Además, también me he enterado, por casualidad, de cierto secreto de familia. Supe que el francés le prestó al general treinta mil rublos para completar la suma que éste debía al Estado cuando presentó la dimisión de su empleo. Por ello, ahora el general se haUa en sus manos, pero ahora es la señorita Blanche la primera actriz en este drama. Estoy seguro de no equivocarme.
¿Y de dónde ha salido esta señorita Blanche?
Por aquí se rumora que es una francesa distinguida que viaja acompañada de su madre, una dama muy rica. También he escuchado decir que es una prima lejana del marqués. Pero todo indica que antes de mi viaje a París, el francés y la citada dama habían tenido relaciones mucho más ceremoniosas y convencionales. Ahora su amistad y parentesco se manifiestan de forma más atrevida e íntima. Quizá nuestros asuntos familiares y económicos les parecen tan graves e insolubles que ni se molestan en hacer cumplidos o disimular. Pero anteayer pude ver que el señor Astley hablaba con la señorita Blanche y su madre, como si las conociera. Me parece también que el francés ya conocía con anterioridad al inglés. Por otra parte, Astley es tan tímido y discreto, que se puede confiar en él. No contará nada. El francés apenas si lo saluda, lo cual significa que no lo teme.

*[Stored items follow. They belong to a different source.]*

(** * kodi/AddonBase.h: the add-on side of Kodi's binary add-on interface

    A shallow embedding of [xbmc/addons/kodi-addon-dev-kit/include/kodi/AddonBase.h]:
    the typed settings view [CSettingValue], the structure wrapper
    [CStructHdl], the instance dispatchers of [CAddonBase], the path and
    settings accessors and [TranslateAddonStatus].

    Conventions of the embedding.
    - A pointer ([KODI_HANDLE], [C_STRUCT*], [const void*]) is an address
      in [N]; [0] is [nullptr].  Objects live in finite maps from addresses
      ([gmap N _]); an address without an entry is not a live object, and
      reading through it is undefined behaviour.
    - [int] values are in [Z]; none of the functions here does arithmetic
      on them, they are only compared and passed on.
    - C++ code that can throw or run into undefined behaviour returns an
      [Outcome]; virtual member functions that add-on authors override are
      fields of a [VTable]. *)

From Stdlib Require Import Ascii.
From stdpp Require Import base option strings list gmap.

Open Scope Z_scope.

(** ** Status codes *)

(** [ADDON_STATUS] is a C enum declared in [c-api/addon_base.h];
    [AddonBase.h] uses its seven enumerators by name only.  A value of the
    enum type is an integer; the numeric values of the enumerators are
    parameters, pairwise distinct as the case labels of one [switch] have
    to be. *)
Definition ADDON_STATUS := Z.

Class AddonStatusCodes := {
  ADDON_STATUS_OK : ADDON_STATUS;
  ADDON_STATUS_LOST_CONNECTION : ADDON_STATUS;
  ADDON_STATUS_NEED_RESTART : ADDON_STATUS;
  ADDON_STATUS_NEED_SETTINGS : ADDON_STATUS;
  ADDON_STATUS_UNKNOWN : ADDON_STATUS;
  ADDON_STATUS_PERMANENT_FAILURE : ADDON_STATUS;
  ADDON_STATUS_NOT_IMPLEMENTED : ADDON_STATUS;
  status_codes_distinct :
    NoDup [ADDON_STATUS_OK; ADDON_STATUS_LOST_CONNECTION;
           ADDON_STATUS_NEED_RESTART; ADDON_STATUS_NEED_SETTINGS;
           ADDON_STATUS_UNKNOWN; ADDON_STATUS_PERMANENT_FAILURE;
           ADDON_STATUS_NOT_IMPLEMENTED]
}.

(** The enumerators numbered in declaration order, as a C compiler numbers
    an enum without initialisers. *)
#[refine] Instance declaration_order_codes : AddonStatusCodes := {|
  ADDON_STATUS_OK := 0;
  ADDON_STATUS_LOST_CONNECTION := 1;
  ADDON_STATUS_NEED_RESTART := 2;
  ADDON_STATUS_NEED_SETTINGS := 3;
  ADDON_STATUS_UNKNOWN := 4;
  ADDON_STATUS_PERMANENT_FAILURE := 5;
  ADDON_STATUS_NOT_IMPLEMENTED := 6 |}.
Proof. by apply (bool_decide_unpack _). Defined.

Section status.
Context `{codes : AddonStatusCodes}.

Definition defined_status_codes : list ADDON_STATUS :=
  [ADDON_STATUS_OK; ADDON_STATUS_LOST_CONNECTION; ADDON_STATUS_NEED_RESTART;
   ADDON_STATUS_NEED_SETTINGS; ADDON_STATUS_UNKNOWN;
   ADDON_STATUS_PERMANENT_FAILURE; ADDON_STATUS_NOT_IMPLEMENTED].

(** [TranslateAddonStatus] (l. 652-674): a [switch] over the seven
    enumerators with a [default] that falls through to ["Unknown"]. *)
Definition TranslateAddonStatus (status : ADDON_STATUS) : string :=
  if status =? ADDON_STATUS_OK then "OK"
  else if status =? ADDON_STATUS_LOST_CONNECTION then "Lost Connection"
  else if status =? ADDON_STATUS_NEED_RESTART then "Need Restart"
  else if status =? ADDON_STATUS_NEED_SETTINGS then "Need Settings"
  else if status =? ADDON_STATUS_UNKNOWN then "Unknown error"
  else if status =? ADDON_STATUS_PERMANENT_FAILURE then "Permanent failure"
  else if status =? ADDON_STATUS_NOT_IMPLEMENTED then "Not implemented"
  else "Unknown".

End status.

(** ** Handles, exceptions and outcomes *)

(** [KODI_HANDLE] is [void*]. *)
Abbreviation KODI_HANDLE := N.
Definition nullptr : N := 0%N.

(** What a C++ call can throw here: the [std::logic_error] of the
    dispatchers, or whatever an overridden hook throws. *)
Inductive exception :=
| logic_error (what : string)
| addon_exception (what : string).

(** The result of running C++ code on a state [S]: it returns a value, it
    leaves by an exception, or it runs into undefined behaviour (a virtual
    call or a member access through a pointer to no live object).  The
    state is the one reached at that point. *)
Inductive Outcome (S A : Type) :=
| Returned (a : A) (s : S)
| Thrown (e : exception) (s : S)
| Undefined (s : S).
Arguments Returned {S A} a s.
Arguments Thrown {S A} e s.
Arguments Undefined {S A} s.

Definition outcome_state {S A} (o : Outcome S A) : S :=
  match o with Returned _ s | Thrown _ s | Undefined s => s end.

(** ** The add-on's state *)

(** The data members of [IAddonInstance] (l. 82-84). *)
Record IAddonInstance := {
  m_type : Z;
  m_kodiVersion : string;
  m_id : string
}.

(** The fields of [AddonGlobalInterface] that [AddonBase.h] reads; the
    struct itself is declared in [c-api/addon_base.h]. *)
Record AddonGlobalInterface := {
  libBasePath : string;
  addonBase : KODI_HANDLE;
  globalSingleInstance : KODI_HANDLE;
  firstKodiInstance : KODI_HANDLE
}.

(** [CAddonBase::m_interface] and the instance objects alive in the
    add-on.  [m_interface] is set by [ADDON_Create] before any dispatcher
    can run, so it is always present here; [addonBase] is non-null exactly
    while the base object lives ([ADDONBASE_Destroy] clears it). *)
Record AddonState := {
  m_interface : AddonGlobalInterface;
  instances : gmap N IAddonInstance
}.

Definition set_instances (s : AddonState) (h : gmap N IAddonInstance) : AddonState :=
  {| m_interface := m_interface s; instances := h |}.

Definition set_m_id (obj : IAddonInstance) (id : string) : IAddonInstance :=
  {| m_type := m_type obj; m_kodiVersion := m_kodiVersion obj; m_id := id |}.

(** Calls of virtual member functions made by the dispatchers, in the
    order they are made.  The log is instrumentation: the hooks neither
    see nor change it. *)
Inductive Event :=
| call_IAddonInstance_CreateInstance
    (this : KODI_HANDLE) (instanceType : Z) (instanceID : string)
    (instance : KODI_HANDLE) (version : string)
| call_CAddonBase_CreateInstance
    (instanceType : Z) (instanceID : string)
    (instance : KODI_HANDLE) (version : string)
| call_CAddonBase_DestroyInstance
    (instanceType : Z) (instanceID : string) (addonInstance : KODI_HANDLE).

Record World := {
  state : AddonState;
  calls : list Event
}.

Definition set_state (w : World) (s : AddonState) : World :=
  {| state := s; calls := calls w |}.

(** ** Virtual member functions *)

(** A [CreateInstance] hook: its arguments, the content of the
    [KODI_HANDLE& addonInstance] it may overwrite, and the state; it yields
    a status and the new content of [addonInstance]. *)
Definition CreateInstanceHook : Type :=
  Z → string → KODI_HANDLE → string → KODI_HANDLE →
  AddonState → Outcome AddonState (ADDON_STATUS * KODI_HANDLE).

(** What the add-on's classes provide for the virtual member functions:
    [IAddonInstance::CreateInstance] of the object at [this],
    [CAddonBase::CreateInstance] and [CAddonBase::DestroyInstance] of the
    base object, and the destructor of the instance at [this]. *)
Record VTable := {
  instance_CreateInstance : KODI_HANDLE → CreateInstanceHook;
  base_CreateInstance : CreateInstanceHook;
  base_DestroyInstance :
    Z → string → KODI_HANDLE → AddonState → Outcome AddonState ();
  instance_destructor : KODI_HANDLE → AddonState → AddonState
}.

(** ** The dispatch monad *)

Definition M (A : Type) : Type := World → Outcome World A.

Instance M_ret : MRet M := λ A a w, Returned a w.

Instance M_bind : MBind M := λ A B f m w,
  match m w with
  | Returned a w' => f a w'
  | Thrown e w' => Thrown e w'
  | Undefined w' => Undefined w'
  end.

Definition throw {A} (e : exception) : M A := λ w, Thrown e w.

Definition get_interface : M AddonGlobalInterface :=
  λ w, Returned (m_interface (state w)) w.

(** [static_cast<IAddonInstance*>(h)->...]: access to the members of the
    instance at [h]. *)
Definition instance_at (h : KODI_HANDLE) : M IAddonInstance := λ w,
  if bool_decide (h = nullptr) then Undefined w
  else match instances (state w) !! h with
       | Some obj => Returned obj w
       | None => Undefined w
       end.

Definition store_instance (h : KODI_HANDLE) (obj : IAddonInstance) : M () := λ w,
  Returned () (set_state w (set_instances (state w) (<[h := obj]> (instances (state w))))).

(** The world after [static_cast<IAddonInstance*>(h)->m_id = id], [obj]
    being the instance at [h]. *)
Definition stamp_id (w : World) (h : KODI_HANDLE) (obj : IAddonInstance) (id : string) : World :=
  set_state w (set_instances (state w) (<[h := set_m_id obj id]> (instances (state w)))).

(** The state after [delete] of the instance at [h] in state [s]: its
    destructor has run and the object is gone. *)
Definition deleted (vt : VTable) (h : KODI_HANDLE) (s : AddonState) : AddonState :=
  set_instances (instance_destructor vt h s)
                (delete h (instances (instance_destructor vt h s))).

(** A call of a hook: logged, then run on the add-on's state. *)
Definition call_hook {A} (ev : Event) (hook : AddonState → Outcome AddonState A) : M A := λ w,
  let w1 := {| state := state w; calls := calls w ++ [ev] |} in
  match hook (state w1) with
  | Returned a s => Returned a (set_state w1 s)
  | Thrown e s => Thrown e (set_state w1 s)
  | Undefined s => Undefined (set_state w1 s)
  end.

Esto es comprensible, pero ¿por qué la señorita Blanche tampoco le hace caso? Hay que tener en cuenta que el marqués se traicionó ayer diciendo durante la conversación, que Astley era muy rico y que él lo sabía. Era, pues, la ocasión ideal para que la señorita Blanche lo mirase.

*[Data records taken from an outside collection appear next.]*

(** The function handed to [setPositions] by [updateCardPerformance].
    When [i] is no index of [data.positions], the assignment
    [newPositions[i] = ...] only touches the copy, and then
    [data.positions[i].fen] reads a property of [undefined]. *)
Definition performanceUpdater (i : Z) (newCard : Fsrs.Card) (log : Fsrs.ReviewLog)
    (data : PracticeData) : Result PracticeData :=
  match js_index (positions data) i with
  | Some p =>
      let newPositions :=
        <[ Z.to_nat i := {| fen := fen p; answer := answer p; card := newCard |} ]>
          (positions data) in
      let newLogs := logs data ++ [ {| log := log; log_fen := fen p |} ] in
      Ok {| positions := newPositions; logs := newLogs |}
  | None => Throw TypeError
  end.

(** [updateCardPerformance]; [now] is its [new Date()].  Destructuring
    [schedulingCards[grade]] throws when the key is absent. *)
Definition updateCardPerformance (setPositions : Dispatch) (i : Z)
    (card : Fsrs.Card) (grade : Z) (now : Z) : Effect :=
  let schedulingCards := Fsrs.repeat card now in
  match Fsrs.grade_of_number grade with
  | Some g =>
      let '(newCard, log) := schedulingCards g in
      setPositions (SetUpdater (performanceUpdater i newCard log))
  | None => fun _ => Throw TypeError
  end.

(** ** [PracticePanel.tsx] *)

Record Headers : Type := mkHeaders {
  orientation : option Color;
  start : option (list nat);
}.

(** The first [useEffect] of [PracticePanel]: seed the deck when empty.
    [deck] is the value of the atom at this render. *)
Definition seedEffect (setDeck : Dispatch) (clock : nat → Z)
    (root : TreeReducer.TreeNode) (headers : Headers) : Effect :=
  fun st =>
    let deck := current st in
    let newDeck :=
      buildFromTree clock root (default white (orientation headers))
        (default [] (start headers)) in
    if (0 <? length newDeck)%nat && (length (positions deck) =? 0)%nat then
      setDeck (SetValue {| positions := newDeck; logs := [] |}) st
    else Ok st.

En resumen, el general está muy inquieto. ¡Para él es muy importante, dadas las actuales circunstancias, recibir un telegrama anunciando la muerte de la abuela!

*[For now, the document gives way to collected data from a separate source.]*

(** * Attestation tallies of the crypto scam tracker

    A shallow embedding of the two React hooks that aggregate signed
    attestations:

    - [SiteRatings]  : [SiteRatingsProvider] with [loadSiteRatings] and
      [rateSite] (site-safety pipeline);
    - [CommentVotes] : [useCommentVotes] with [getVotesForComments] and
      [voteOnComment] (comment-vote pipeline).

    Asynchronous functions are run to completion one after the other, as a
    state-and-exception monad over a [World] that holds the hook's React
    state, the console, the toasts that were shown and the trace of calls made
    to the attestation service.

    Conventions of the embedding:
    - strings are [String.string]; [toLowerCase] folds the ASCII letters, the
      only letters an address or a host name contains;
    - a JS object used as a dictionary is an association list in insertion
      order ([JsObject]); its keys here are folded addresses and comment
      identifiers, never names inherited from [Object.prototype];
    - [attestTimestamp] is the time value of the [Date] it parses to, an
      integer number of milliseconds;
    - counters are natural numbers. *)

From Stdlib Require Import String Ascii List ZArith Bool Lia Arith Permutation.
Import ListNotations.
Open Scope string_scope.
Open Scope list_scope.

Set Implicit Arguments.

(* ================================================================== *)
(** ** Strings *)

Definition lower_ascii (c : ascii) : ascii :=
  let n := nat_of_ascii c in
  if (65 <=? n)%nat && (n <=? 90)%nat then ascii_of_nat (n + 32) else c.

(** [String.prototype.toLowerCase], on ASCII text. *)
Fixpoint toLowerCase (s : string) : string :=
  match s with
  | EmptyString => EmptyString
  | String c rest => String (lower_ascii c) (toLowerCase rest)
  end.

(** Truthiness of a string: every string but the empty one. *)
Definition truthy (s : string) : bool :=
  match s with
  | EmptyString => false
  | String _ _ => true
  end.

(** Truthiness of a value that is a string, [null] or [undefined]. *)
Definition truthy_opt (o : option string) : bool :=
  match o with
  | Some s => truthy s
  | None => false
  end.

(* ================================================================== *)
(** ** JS objects used as dictionaries, and [Set] *)

Section JsObject.
Variable V : Type.

Definition JsObject := list (string * V).

(** [o[k]]: the value held under [k], if any. *)
Fixpoint obj_get (k : string) (o : JsObject) : option V :=
  match o with
  | [] => None
  | (k', v) :: rest => if String.eqb k k' then Some v else obj_get k rest
  end.

(** [o[k] = v]: overwrites in place, or appends a new property. *)
Fixpoint obj_set (k : string) (v : V) (o : JsObject) : JsObject :=
  match o with
  | [] => [(k, v)]
  | (k', v') :: rest =>
      if String.eqb k k' then (k, v) :: rest else (k', v') :: obj_set k v rest
  end.

Definition obj_keys (o : JsObject) : list string := map fst o.

(** [Object.values(o)]. *)
Definition obj_values (o : JsObject) : list V := map snd o.
End JsObject.

Definition set_has (x : string) (s : list string) : bool :=
  existsb (String.eqb x) s.

(** [set.add(x)]: a new member goes last, a known one changes nothing. *)
Definition set_add (x : string) (s : list string) : list string :=
  if set_has x s then s else s ++ [x].

(** [new Set(xs)], its members in insertion order. *)
Definition Set_of (xs : list string) : list string :=
  fold_left (fun s x => set_add x s) xs [].

(* ================================================================== *)
(** ** Latest record of a signer *)

Section Latest.
Variable A : Type.
Variable signer_of : A -> string.
Variable time_of : A -> Z.

Definition latest_step (k : string) (held : option A) (a : A) : option A :=
  if String.eqb (toLowerCase (signer_of a)) k
  then match held with
       | None => Some a
       | Some h => if (time_of h <? time_of a)%Z then Some a else held
       end
  else held.

(** Modelled from the spec: the service operation
    [latestRecordForSigner(schemaId, subjectKey, signer)] belongs to the
    [useAttestations] hook, which is not among the sources. The spec makes
    it "equivalent to resolving a single signer's latest record": signers
    are compared case-folded, a held record is replaced by a strictly newer
    one, and the first record met is kept on equal timestamps. [k] is the
    folded signer. *)
Definition latestRecordForSigner (k : string) (records : list A) : option A :=
  fold_left (latest_step k) records None.

(** [r] is the first record of maximal timestamp among the records of the
    signer [k] in [records]. *)
Definition is_latest (k : string) (records : list A) (r : A) : Prop :=
  exists before after,
    records = before ++ r :: after /\
    toLowerCase (signer_of r) = k /\
    (forall x, In x before -> toLowerCase (signer_of x) = k ->
               (time_of x < time_of r)%Z) /\
    (forall x, In x after -> toLowerCase (signer_of x) = k ->
               (time_of x <= time_of r)%Z).

(** The signer [k] has a record in [records]. *)
Definition has_record (k : string) (records : list A) : Prop :=
  exists x, In x records /\ toLowerCase (signer_of x) = k.

(** Number of distinct case-folded signers of [records]. *)
Definition distinct_signers (records : list A) : nat :=
  length (nodup string_dec (map (fun a => toLowerCase (signer_of a)) records)).
End Latest.

(* ================================================================== *)
(** ** Runtime: errors, console, toasts, the attestation service *)

(** A thrown [Error], by its [message]. *)
Record Error := { message : string }.

Inductive ConsoleLine :=
| console_log (text : string)
| console_error (text : string) (err : Error).

Record Toast := {
  title : string;
  description : string;
  status : string;
  duration : nat;
  isClosable : bool
}.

Aunque estaba seguro de que Pólina no quería verme, disimulé un aire frío y distante. Estaba seguro de que iba a hablarme en cualquier momento. Para desquitarme, ayer y hoy, me he dedicado a la señorita Blanche. ¡Pobre general, me da lástima! Enamorarse a los cincuenta y cinco años con una pasión tan ardiente... es una desgracia. Añádasele su viudez, los hijos, la ruina amenazante y, finalmente, la clase de mujer que es la señorita Blanche. Una mujer elegante, con una cara que infunde miedo. No sé si se entiende lo que quiero decir. Yo siempre le he temido a semejantes mujeres. Debe frisar los veinticinco años. Es alta y agraciada, de hombros suaves, busto opulento, tez bronceada y una cabellera abundante. Sus ojos negros suelen brillar con una mirada cínica. Es de dientes muy blancos y labios siempre pintados. Piernas y manos son admirables. Su voz tiene el tono de una contralto ligeramente enronquecida. Se ríe algunas veces a carcajadas, enseñando todos los dientes; pero su mirada es insistente y silenciosa cuando está en presencia de Pólina y de María Filípovna.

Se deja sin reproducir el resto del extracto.